EchoStar outpaces analyst expectations

Apparently, a few analysts on Wall Street didn't have much respect for EchoStar Communications. When it reported quarterly earnings last week, the consensus was not only that it beat estimates, but that it beat them by a wide margin.

EchoStar added 350,000 net new subscribers to its Dish Network, a whole lot more than analysts expected, given their constant drumbeat about the virtues of cable TV over satellite TV, with the former's tripleplay and VOD offerings.

Prudential Equity Group's Katherine Styponias expected just 274,000 new subs. Goldman Sachs analyst Anthony Noto expected 300,000 and Merrill Lynch analyst Jessica Reif Cohen estimated 265,000.

None of the three was recommending that investors buy EchoStar shares, though, and last week's impressive earnings report didn't change their minds, in part because the stock is already up more than 30% in the past six months.

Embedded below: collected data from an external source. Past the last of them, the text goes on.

Lemma reflections_prove_nothing_witness :
  qualified (slot (pl_t bounced_plane) 0) = false /\ outstanding (slot (pl_t bounced_plane) 0) = true.
Proof.
  split; [|vm_compute; reflexivity].
  eapply (@reflections_prove_nothing toy_crypto).
  eapply mi_deliver; [|left; reflexivity].
  apply (mi_tick _ (probeplane_init 99 [1; 2] 5) probe_sinks 200 [501; 502]
           [Some (replicate 24 3); Some (replicate 24 4)] []); [|set_solver].
  apply mi_start. eapply tnp_trans; [apply tnp_add | apply tnp_add_ep].
Defined.

(** The peer's pin is followed while it can be and no longer.  A decision
    leaves the pin in force exactly when the path it names is held, can send
    and has not fallen below the tier it was pinned in, and then that path
    carries; otherwise the pin is dropped and the choice is the selection's
    own; and a path that carries can always send. *)
Theorem pin_contract pl k now :
  table_ok (pl_t pl) ->
  let pl' := (pathplane_decide pl k now).1 in
  (pinned pl' = true <-> pinned pl = true /\ is_Some (pin_target pl k now)) /\
  (forall i, pinned pl = true -> pin_target pl k now = Some i -> sel (pl_t pl') = Z.of_nat i) /\
  (pinned pl' = false -> pl_t pl' = path_select (mark_usable k (pl_t pl)) now) /\
  (0 <= sel (pl_t pl') ->
   used (slot (pl_t pl') (sel_idx (pl_t pl'))) = true /\
   usable (slot (pl_t pl') (sel_idx (pl_t pl'))) = true).
Proof.
  intros Hok pl'. destruct (decide_spec pl k now) as [Hs Hp]. fold pl' in Hs, Hp.
  destruct (pinned pl) eqn:Epin; [destruct (pin_target pl k now) as [i|] eqn:Et|].
  - destruct Hp as [P1 P2]. split_and!.
    + split; [eauto | done].
    + intros j _ Hj. by simplify_eq.
    + congruence.
    + intros _. unfold slot, sel_idx. rewrite Hs, P2, Nat2Z.id.
      apply pin_target_used in Et as [Hu Hus].
      destruct (decided_pin k (pl_t pl) now i Hu) as (E1 & E2 & _). unfold slot in E1, E2.
      rewrite E1, E2. done.
  - destruct Hp as [P1 P2]. split_and!; try done.
    + rewrite P1. split; [done | by intros [_ []]].
    + intros Hsel. rewrite P2 in *. pose proof (mark_usable_ok k _ Hok) as Hm.
      by apply select_usable.
  - destruct Hp as [P1 P2]. split_and!; try done.
    + rewrite P1. split; [done | by intros []].
    + intros Hsel. rewrite P2 in *. pose proof (mark_usable_ok k _ Hok) as Hm.
      by apply select_usable.
Qed.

Much of that gain, observers say, is due to takeover speculation. Styponias, for example, guesses the company could be purchased by DirecTV Group or a telephone company for roughly $44 a share. But that's not much of a premium to $42.27, the price at which the stock closed Monday.

"Merger and acquisition speculation provides a floor for shares," Noto said.

All those more-than-expected new subscribers resulted in earnings and revenue that exceeded analysts' estimates as well. The company reported fourth-quarter profits of $152.6 million, up 15% from a year earlier, on revenue of $2.58 billion, up 17%.

Reif Cohen said she suspects that the strong subscriber statistics "were driven by increased advertising and promotions tailored toward subscribers taking multiple receivers or advanced products, such as DVRs and HD television.

The company also reported its lowest churn rate in seven quarters and subscriber acquisition costs that fell from $730 a year ago to $678.

All the positive metrics, though, weren't enough to alter the analysts' neutral posture on the stock. Reif Cohen probably summed up the consensus analysis best:

"The company's reliance on a single product — video — to drive growth is likely to be increasingly constrained by the rapidly changing multichannel competitive landscape led by cable's triple play and by telco video long term."